Dengue virus infection in travellers returning to Berlin, Germany: clinical, laboratory, and diagnostic aspects.

2004 
Abstract Background: Dengue is a mosquito-borne viral infection endemic throughout the tropics and subtropics. The global prevalence of dengue has grown dramatically in recent years and it has been recognized as a potential hazard to tourists. Objective: In this study, we analyzed the epidemiology, clinical manifestations, laboratory features and serological/virological results in a series of German travellers returning to Berlin with acute dengue virus infection. Study design: Laboratory-confirmed dengue virus infections among German travellers returning to Berlin were studied retrospectively during the period of 1993–2001. Seventy-one patients tested positive for dengue fever and were included in this study. Results: The majority of patients (77.5%) contracted the disease in South Central and South East Asia. The most important clinical characteristics were fever and prostration (100%), headache, predominantly frontal or retroorbital (86%), arthralgia (79%), morbilliform rash (66%) and myalgia (48%). The most meaningful laboratory results were: marked leucopenia (72%), thrombocytopenia (70–89%), hyponatremia (41%) and increased hepatic enzymes ALAT (41%), ASAT (45%) and LDH (62%).

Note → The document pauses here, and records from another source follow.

(* ===== verification/GoPath.v ===== *)
(** * Go slash paths: [path.Clean], [path.Join], [path.Base], and the algebra of
    absolute paths as lists of elements that the store and the elector rely on. *)
From S2P Require Import Prelude.
From S2P Require Import GoStrings.

Local Open Scope string_scope.

(** The non-empty elements of a slash-separated path. *)
Definition elems (s : string) : list string := filter (fun w => w <> "") (Split s slash).

(** One element of the path against the elements kept so far (last one first):
    the rules of [path.Clean] for ".", for ".." after an element, for ".." at a root. *)
Definition clean_step (rooted : bool) (stack : list string) (w : string) : list string :=
  if bool_decide (w = ".") then stack
  else if bool_decide (w = "..") then
    match stack with
    | top :: rest => if bool_decide (top = "..") then w :: stack else rest
    | [] => if rooted then [] else [w]
    end
  else w :: stack.

(** [path.Clean] *)
Definition Clean (s : string) : string :=
  if bool_decide (s = "") then "."
  else
    let rooted := HasPrefix s "/" in
    let body := reverse (foldl (clean_step rooted) [] (elems s)) in
    if rooted then "/" ++ Join body "/"
    else match body with [] => "." | _ => Join body "/" end.

(** [path.Join]: leading empty arguments are skipped, the rest joined and cleaned. *)
Fixpoint PathJoin (l : list string) : string :=
  match l with
  | [] => ""
  | e :: l' => if bool_decide (e = "") then PathJoin l' else Clean (Join (e :: l') "/")
  end.

(** [path.Base]: the last element, "/" when there are only slashes, "." for "". *)
Definition Base (s : string) : string :=
  if bool_decide (s = "") then "."
  else match last (elems s) with Some w => w | None => "/" end.

Example Clean_ex :
  map Clean [""; "/"; "a//b"; "/a/./b/"; "../a/.."; "/../a"; "a/.."] =
  ["."; "/"; "a/b"; "/a/b"; ".."; "/a"; "."].
Proof. vm_compute. done. Qed.
Example PathJoin_ex : PathJoin ["/"; ""; "/w/x"; "buckets"] = "/w/x/buckets".
Proof. vm_compute. done. Qed.
Example Base_ex : map Base [""; "///"; "/a/b/"; "c"] = ["."; "/"; "b"; "c"].
Proof. vm_compute. done. Qed.

(** A path element proper: not empty, no slash. *)
Definition elem_ok (w : string) : Prop := w <> "" /\ no_byte slash w = true.
(** An element [path.Clean] keeps. *)
Definition normal (w : string) : Prop := elem_ok w /\ w <> "." /\ w <> "..".
(** The absolute path with the given elements. *)
Definition abs_path (l : list string) : string := "/" ++ Join l "/".

Global Instance elem_ok_dec w : Decision (elem_ok w).
Proof. unfold elem_ok. apply _. Defined.
Global Instance normal_dec w : Decision (normal w).
Proof. unfold normal. apply _. Defined.

(** ** The elements of a path *)
Lemma elems_app s t : elems (s ++ String slash t) = (elems s ++ elems t)%list.
Proof. unfold elems. by rewrite Split_app, filter_app. Qed.

Lemma elems_Join l : elems (Join l "/") = mjoin (elems <$> l).
Proof.
  induction l as [|x l IH]; [done|]. destruct l as [|y l].
  - csimpl. by rewrite app_nil_r.
  - rewrite Join_cons_cons. change ("/" ++ Join (y :: l) "/") with (String slash (Join (y :: l) "/")).
    by rewrite elems_app, IH.
Qed.

Lemma elems_ok s : Forall elem_ok (elems s).
Proof.
  unfold elems. apply Forall_forall. intros w [Hne Hw]%list_elem_of_filter.
  split; [done|]. pose proof (Split_pieces slash s) as Hp. rewrite Forall_forall in Hp. eauto.
Qed.

Lemma elems_single w : elem_ok w -> elems w = [w].
Proof.
  intros [Hne Hw]. unfold elems. rewrite Split_no_byte by done.
  by rewrite filter_cons_True.
Qed.
Lemma elems_nil : elems "" = [].
Proof. done. Qed.
Lemma elems_slash s : elems (String slash s) = elems s.
Proof. change (String slash s) with ("" ++ String slash s). by rewrite elems_app. Qed.

Lemma mjoin_singletons l : Forall elem_ok l -> mjoin (elems <$> l) = l.
Proof. induction 1 as [|w l Hw _ IH]; csimpl; [done|]. by rewrite elems_single, IH. Qed.

Lemma elems_abs_path l : Forall elem_ok l -> elems (abs_path l) = l.
Proof.
  intros Hl. unfold abs_path. change ("/" ++ Join l "/") with (String slash (Join l "/")).
  by rewrite elems_slash, elems_Join, mjoin_singletons.
Qed.

Lemma abs_path_inj l1 l2 :
  Forall elem_ok l1 -> Forall elem_ok l2 -> abs_path l1 = abs_path l2 -> l1 = l2.
Proof. intros H1 H2 Heq. by rewrite <- (elems_abs_path l1), <- (elems_abs_path l2), Heq. Qed.

Lemma normal_elem_ok l : Forall normal l -> Forall elem_ok l.
Proof. intros Hl. eapply Forall_impl; [exact Hl|]. by intros w []. Qed.

(** ** Cleaning *)
Lemma foldl_clean_normal rooted l stack :
  Forall normal l -> foldl (clean_step rooted) stack l = (reverse l ++ stack)%list.
Proof.
  intros Hl. revert stack. induction Hl as [|w l [_ [H1 H2]] _ IH]; intros stack; [done|].
  simpl. rewrite IH. unfold clean_step. rewrite !bool_decide_eq_false_2 by done.
  by rewrite reverse_cons, <- app_assoc.
Qed.

(** A rooted path without dot elements cleans to its elements, one slash between them. *)
Lemma Clean_rooted s :
  HasPrefix s "/" = true -> Forall normal (elems s) -> Clean s = abs_path (elems s).
Proof.
  intros Hp Hn. unfold Clean. rewrite bool_decide_eq_false_2 by (by intros ->).
  rewrite Hp, foldl_clean_normal by done. by rewrite app_nil_r, reverse_involutive.
Qed.

Lemma PathJoin_rooted s l :
  HasPrefix s "/" = true -> Forall normal (mjoin (elems <$> s :: l)) ->
  PathJoin (s :: l) = abs_path (mjoin (elems <$> s :: l)).
Proof.
  intros Hp Hn.
  assert (HasPrefix (Join (s :: l) "/") "/" = true) as Hp'.
  { apply HasPrefix_spec in Hp as [t ->]. destruct l as [|y l]; [apply HasPrefix_app|].
    rewrite Join_cons_cons, string_app_assoc. apply HasPrefix_app. }
  cbn [PathJoin]. rewrite bool_decide_eq_false_2 by (by intros ->).
  by rewrite Clean_rooted; rewrite ?elems_Join.
Qed.

(** A cleaned rooted path has only normal elements. *)
Lemma clean_stack_normal l stack :
  Forall elem_ok l -> Forall normal stack -> Forall normal (foldl (clean_step true) stack l).
Proof.
  intros Hl. revert stack. induction Hl as [|w l Hw Hl IH]; intros stack Hs; [done|].
  simpl. apply IH. unfold clean_step. case_bool_decide; [done|]. case_bool_decide; [|by constructor; [split|]].
  destruct Hs as [|top rest [Ht [? ?]] Hr]; [constructor|]. by rewrite bool_decide_eq_false_2 by done.
Qed.

Lemma Clean_fix_normal s :
  HasPrefix s "/" = true -> Clean s = s -> Forall normal (elems s) /\ s = abs_path (elems s).
Proof.
  intros Hp Hc. assert (Forall normal (elems s)) as Hn.
  { unfold Clean in Hc. rewrite bool_decide_eq_false_2 in Hc by (by intros ->).
    rewrite Hp in Hc.
    pose proof (clean_stack_normal (elems s) [] (elems_ok s) (Forall_nil_2 _)) as Hb.
    set (body := foldl (clean_step true) [] (elems s)) in *.
    assert (Forall normal (reverse body)) as Hb' by by apply Forall_reverse.
    change ("/" ++ Join (reverse body) "/") with (abs_path (reverse body)) in Hc.
    rewrite <- Hc, elems_abs_path by by apply normal_elem_ok. done. }
  split; [done|]. by rewrite <- Clean_rooted.
Qed.

#[global] Arguments PathJoin _ : simpl never.
#[global] Arguments Clean _ : simpl never.
#[global] Arguments abs_path _ : simpl never.
(* ===== verification/GoErrors.v ===== *)
(** * Go error values: the sentinels the packages compare with [==], the errors of the
    ZooKeeper client, and the values built by [errors.New] and [errors.Wrap]. *)
From S2P Require Import Prelude.
From S2P Require Import GoStrings.

Local Open Scope string_scope.

(** Errors of the [zk] client. [ErrSession] stands for every error of the session or the
    connection (closed, expired, moved, not authenticated, ...), told apart by text. *)
Inductive zkerr : Type :=
| ErrNoNode
| ErrNodeExists
| ErrBadVersion
| ErrNotEmpty
| ErrSession (msg : string).

(** [internalError] is compared by value; [errorsNew] is the result of [errors.New],
    [errors.Errorf] or [fmt.Errorf]; [errorsWrap] of [errors.Wrap] on a non-nil error.
    [goPanic] is not an error value but a run-time panic, which unwinds through every
    caller (none of the packages recovers); a panic is kept apart so that its absence can
    be stated. *)
Inductive error : Type :=
| internalError (msg : string)
| zkError (e : zkerr)
| errorsNew (msg : string)
| errorsWrap (msg : string) (cause : error)
| goPanic (msg : string).

Global Instance zkerr_eq_dec : EqDecision zkerr.
Proof. solve_decision. Defined.
Global Instance error_eq_dec : EqDecision error.
Proof. solve_decision. Defined.

Definition zk_message (e : zkerr) : string :=
  match e with
  | ErrNoNode => "zk: node does not exist"
  | ErrNodeExists => "zk: node already exists"
  | ErrBadVersion => "zk: version conflict"
  | ErrNotEmpty => "zk: node has children"
  | ErrSession m => m
  end.

(** The [Error()] method. *)
Fixpoint Error (e : error) : string :=
  match e with
  | internalError m => m
  | zkError z => zk_message z
  | errorsNew m => m
  | errorsWrap m c => m ++ ": " ++ Error c
  | goPanic m => m
  end.

(** [errors.Wrap] applied to the error of a call: nil stays nil. *)
Definition Wrap {A} (m : string) (r : res error A) : res error A :=
  match r with Fail e => Fail (errorsWrap m e) | Ok a => Ok a end.

(** [errors.Cause] *)
Fixpoint Cause (e : error) : error :=
  match e with errorsWrap _ c => Cause c | _ => e end.

Lemma Wrap_ok {A} m (r : res error A) a : Wrap m r = Ok a <-> r = Ok a.
Proof. by destruct r; simpl; split; intros; simplify_eq. Qed.
Lemma Wrap_is_ok {A} m (r : res error A) : is_ok (Wrap m r) = is_ok r.
Proof. by destruct r. Qed.
#[export] Hint Rewrite @Wrap_ok @Wrap_is_ok : go.
(* ===== verification/ZkService.v ===== *)
(** * The ZooKeeper service as the store uses it: commands, a reference tree of znodes,
    the laws a service promises, and the programs (sequences of calls) run against it. *)
From S2P Require Import Prelude.
From S2P Require Import GoStrings.
From S2P Require Import GoPath.
From S2P Require Import GoErrors.

Local Open Scope string_scope.

(** [zk.Stat]; only the data version is read. *)
Record Stat : Type := MkStat { Version : Z }.

(** The calls of [*zk.Conn] the store makes, indexed by what they return when the error is
    nil. ACLs and flags are passed through by the code and not interpreted here. *)
Inductive zkcmd : Type -> Type :=
| Exists_ (p : string) : zkcmd (bool * option Stat)
| Create (p : string) (data : string) : zkcmd string
| Set_ (p : string) (data : string) (version : Z) : zkcmd (option Stat)
| Get_ (p : string) : zkcmd (string * Stat)
| Children (p : string) : zkcmd (list string)
| Delete_ (p : string) (version : Z) : zkcmd unit.

Definition cmd_path {X} (c : zkcmd X) : string :=
  match c with
  | Exists_ p | Create p _ | Set_ p _ _ | Get_ p | Children p | Delete_ p _ => p
  end.

(** ** The reference tree *)
Record znode : Type := Znode { zdata : string; zversion : Z }.
Notation tree := (@gmap (list string) (@list_eq_dec string String.eq_dec)
  (@list_countable string String.eq_dec String.countable) znode).

Definition child_name (l q : list string) : option string :=
  n ← last q; if decide (q = l ++ [n])%list then Some n else None.
Definition children (t : tree) (l : list string) : list string :=
  omap (child_name l) (map fst (map_to_list t)).
Definition parent (l : list string) : list string := removelast l.
Definition version_matches (want have : Z) : bool :=
  bool_decide (want = -1)%Z || bool_decide (want = have).
(* ===== verification/ElectorSystem.v ===== *)
(** * elector: any number of electors on one ZooKeeper. Each runs as ElectorRun says; the
    service creates and removes lock nodes, answers listings truly and fires the watches of
    a listing when the locks change. *)
From S2P Require Import Prelude.
From S2P Require Import GoStrings.
From S2P Require Import GoPath.
From S2P Require Import GoErrors.
From S2P Require Import ZkClient.
From S2P Require Import ZkService.
From S2P Require Import ElectorSeq.
From S2P Require Import ElectorRun.

Local Open Scope string_scope.

(** ** The state *)
(** A lock node under the base path: its name and the ident its elector stored in it. *)
Record lock_node : Type := MkLock { lname : string; ldata : string }.
(** An elector that runs. [fired]: an event of the watch its last listing set is pending. *)
Record member : Type := MkMember { who : Elector; run_state : state; fired : bool }.
Record sys : Type := MkSys {
  locks : list lock_node;
  counter : Z;  (* the number of the next lock *)
  members : list member;
}.
Definition start_sys (es : list Elector) : sys :=
  MkSys [] 0 (map (fun e => MkMember e (start_state e) false) es).

Section service.
Variable base : string.

(** [CreateProtectedEphemeralSequential]: the name given to the lock numbered [z]. *)
Definition lock_name (guid : string) (k : nat) (z : Z) : string :=
  "_c_" ++ guid ++ "-lock-" ++ padded k z.
Definition lock_path (name : string) : string := base ++ "/" ++ name.
(** A change of the locks fires every watch. *)
Definition fire (m : member) : member := MkMember (who m) (run_state m) true.
Definition set_member (i : nat) (m : member) (sy : sys) : sys :=
  MkSys (locks sy) (counter sy) (<[i := m]> (members sy)).
Definition move (p : eprog (res error string)) (m : member) : member :=
  MkMember (who m) (set_worker (ERun p) (run_state m)) (fired m).
Definition add_lock (name data : string) (sy : sys) : sys :=
  MkSys (locks sy ++ [MkLock name data])%list (counter sy + 1) (map fire (members sy)).

(** A [Get] succeeds only on a lock that exists, with its data; nothing else is asked of the
    calls on single znodes. *)
Definition data_ok (ls : list lock_node) {X} (c : zkcmd X) : res error X -> Prop :=
  match c in zkcmd X return res error X -> Prop with
  | Get_ p => fun r =>
      match r with
      | Ok (d, _) =>
          (exists l, l ∈ ls /\ p = PathJoin [base; lname l]) /\
          forall l, l ∈ ls -> p = PathJoin [base; lname l] -> d = ldata l
      | Fail _ => True
      end
  | _ => fun _ => True
  end.
(** The worker waits for an answer of the service. *)
Definition asks (w : worker_pc) : bool :=
  match w with
  | ERun (EDo c _) => match c with EZk _ | ECreateLock _ _ | EChildrenW _ => true | _ => false end
  | _ => false
  end.

(** ** The steps *)
Inductive sys_step (sy : sys) : sys -> Prop :=
| sys_zk i m X (c : zkcmd X) k r :
    members sy !! i = Some m -> worker (run_state m) = ERun (EDo (EZk c) k) ->
    data_ok (locks sy) c r -> sys_step sy (set_member i (move (k r) m) sy)
| sys_lock i m p d k guid n r :
    members sy !! i = Some m -> worker (run_state m) = ERun (EDo (ECreateLock p d) k) ->
    (counter sy < 2 ^ 31)%Z ->
    (** the answer can be lost on its way *)
    (r = Ok (lock_path (lock_name guid n (counter sy))) \/ exists err, r = Fail err) ->
    sys_step sy (add_lock (lock_name guid n (counter sy)) d (set_member i (move (k r) m) sy))
| sys_lock_fails i m p d k err :
    members sy !! i = Some m -> worker (run_state m) = ERun (EDo (ECreateLock p d) k) ->
    sys_step sy (set_member i (move (k (Fail err)) m) sy)
| sys_list i m p k listing :
    members sy !! i = Some m -> worker (run_state m) = ERun (EDo (EChildrenW p) k) ->
    Permutation listing (map lname (locks sy)) ->
    let m' := move (k (Ok listing)) m in
    sys_step sy (set_member i (MkMember (who m') (run_state m') false) sy)
| sys_list_fails i m p k err :
    members sy !! i = Some m -> worker (run_state m) = ERun (EDo (EChildrenW p) k) ->
    sys_step sy (set_member i (move (k (Fail err)) m) sy)
(** A session ends and its lock goes, or anyone deletes it. *)
| sys_gone before l after :
    locks sy = (before ++ l :: after)%list ->
    sys_step sy (MkSys (before ++ after) (counter sy) (map fire (members sy)))
(** Any other step of an elector: a child event, true or spurious, included. *)
| sys_local i m s' :
    members sy !! i = Some m -> step (who m) (run_state m) s' ->
    (asks (worker (run_state m)) = false \/ worker s' = worker (run_state m)) ->
    sys_step sy (set_member i (MkMember (who m) s' (fired m)) sy).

Dengue virus infection was diagnosed by means of a matching clinico-epidemiological history and positivity of specific serology and/or virus isolation. Hemorrhagic phenomena appeared in 10 of the 71 patients (14%), out of which one was diagnosed with DHF according to WHO criteria. All patients recovered fully. Conclusion: Pretravel advice should be given to all travellers to dengue-endemic areas. DF must be included in the differential diagnosis of patients returning febrile from tropical areas.